The company’s profits dropped 10 percent year over year to $695 million in the second quarter. The stock currently trades at about $31, at the lower end of its 52-week range.
Who’s Buying What
Bright Light. On Aug. 7, Wunderlich Securities analyst Theodore O’Neill upgraded his rating of SunPower (NSDQ: SPWRA) to “buy” from “hold.” In a research note to investors, O’Neill noted the stock was down nearly 50 percent from its 52-week high of $23.36. The price target O’Neill set for the stock is $16, which is right around its book value. This upgrade boosted investor confidence and helped SunPower shares surge by 8.5 percent to close the day at $13.56. One day earlier, analysts at Credit Agricole also upgraded SunPower shares to “underperform” from “sell,” with a price target of $14.
San Jose, Calif.-based SunPower designs, manufactures and markets high-performance solar technology for private, business and government use. SunPower’s share price represents a bargain compared to industry leader First Solar (NSDQ: FSLR), whose shares trade at about $90. First Solar’s stock is also about 50 percent off its 52-week high.

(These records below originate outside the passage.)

(** One call: the new cursor, and the entries that are handed to the callback. *)
Lemma dictScan_spec d v acc : dict_ok d -> 0 <= v < 2 ^ 64 -> - 2 ^ 15 <= pauserehash d < 2 ^ 15 - 1 ->
  exists v' out, dictScan collect no_bucketfn d v acc = Some (d, v', acc ++ out) /\ 0 <= v' < 2 ^ 64 /\
    (forall e, e ∈ out -> e ∈ dict_entries d) /\
    ((dict_entries d = [] /\ v' = 0) \/
     exists k, 2 <= k <= 60 /\ scan_size d = 2 ^ k /\ rev v' = u64 (block_end k (rev v)) /\
       forall e, e ∈ dict_entries d -> rev v <= position e < block_end k (rev v) -> e ∈ out).
Proof.
  intros Hd Hv Hpause. unfold dictScan. destruct (Z.eqb_spec (dictSize d) 0) as [Hz|Hz].
  { exists 0, []. rewrite app_nil_r. split_and!; [done | done | done | by intros e ?%not_elem_of_nil|].
    left. split; [|done]. rewrite (dictSize_entries d Hd) in Hz. by apply zlen_eq_nil. }
  cbv zeta. rewrite (pause_resume d Hpause). destruct (rev_spec v Hv) as [Hr _].
  set (dp := dictPauseRehashing d).
  assert (forall t, ht dp t = ht d t) as Hht by (by intros []).
  change (dictIsRehashing dp) with (dictIsRehashing d). destruct (dictIsRehashing d) eqn:Hre; cbn [negb].
  - destruct (two_tables d Hd Hre) as (t0 & k0 & k1 & Hsel & Hh0 & Hh1 & Hs0 & Hs1 & Hk & Hk1 & Hscan).
    change (ht1 dp) with (ht1 d). change (ht0 dp) with (ht0 d). rewrite Hsel.
    rewrite <- !(Hht (negb t0)), <- !(Hht t0) in *.
    destruct (scan_bucket_spec dp t0 k0 v acc Hh0 Hv Hs0) as (out0 & Hb & Hout0 & Hcov0); [lia|].
    rewrite Hb. simpl_bind. rewrite (ht_mask _ Hh0), (ht_mask _ Hh1), Hs0, Hs1.
    destruct (block_end_spec k0 (rev v)) as (Hb0 & _); [lia..|].
    destruct (dictScan_loop_spec dp (negb t0) k0 k1 (Z.to_nat (2 ^ k1)) v (acc ++ out0) Hh1 Hs1 Hk Hk1 Hv)
      as (v' & out1 & -> & Hv' & Hvn & Hout1 & Hcov1).
    { assert (2 ^ 64 = 2 ^ k1 * 2 ^ (64 - k1)) as Hp by (rewrite <- Z.pow_add_r by lia; f_equal; lia).
      pose proof (Z.pow_pos_nonneg 2 k1). rewrite Z2Nat.id by lia. rewrite <- Hp. unfold block_end at 2.
      enough (0 <= rev v / 2 ^ (64 - k1) * 2 ^ (64 - k1)) by lia.
      apply Z.mul_nonneg_nonneg; [apply Z.div_pos|]; pose proof (Z.pow_pos_nonneg 2 (64 - k1)); lia. }
    simpl_bind. exists v', (out0 ++ out1). rewrite app_assoc.
    assert (forall e, e ∈ dict_entries d <-> e ∈ ht_entries (ht dp t0) \/ e ∈ ht_entries (ht dp (negb t0))) as Hsplit.
    { intros e. unfold dict_entries. rewrite elem_of_app. destruct t0; simpl; tauto. }
    split_and!; [done | lia | lia | |].
    + intros e [He|He]%elem_of_app; apply Hsplit; auto.
    + right. exists k0. split_and!; [lia | lia | done | done|]. intros e [He|He]%Hsplit Hpos; apply elem_of_app.
      * left. apply Hcov0; [done|]. apply block_same; lia.
      * right. by apply Hcov1.
  - pose proof (nonempty_alloc d Hd Hz) as Hh0. destruct (ht_size _ Hh0) as (k & Hk & Hs).
    destruct (scan_bucket_spec dp false k v acc Hh0 Hv Hs) as (out & Hb & Hout & Hcov); [lia|].
    change (sizemask (ht0 dp)) with (sizemask (ht dp false)). rewrite Hb. simpl_bind. destruct (not_rehashing d Hd Hre) as [_ Hh1].
    change (sizemask (ht dp false)) with (sizemask (ht0 d)). rewrite (ht_mask _ Hh0), Hs.
    destruct (next_cursor_block k v) as [Hvr Hvn]; [lia..|].
    assert (dict_entries d = ht_entries (ht0 d)) as He.
    { unfold dict_entries. rewrite Hh1. apply app_nil_r. }
    eexists _, out. split_and!; [done | lia | lia | by rewrite He|]. right. exists k. unfold scan_size. rewrite Hre.
    split_and!; [lia | lia | done | done|]. rewrite He. intros e Hin Hpos. apply Hcov; [done|].
    destruct (block_end_spec k (rev v)) as (? & _); [lia..|]. apply block_same; lia.
Qed.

O’Neill said investors should think of this stock as a long-term investment. In the nearer term, however, O’Neill believes 2012 should be a better year for the solar industry. He also noted that the stock is only down 2.7 percent year to date, despite the recent slide from its July high.
In light of its $18.9 million second-quarter loss, the company still needs to address some of its weaknesses. However, there is some good news: SunPower announced in late August that it received an order from Paris-based Akuo Solar to supply 75,000 high efficiency solar panels.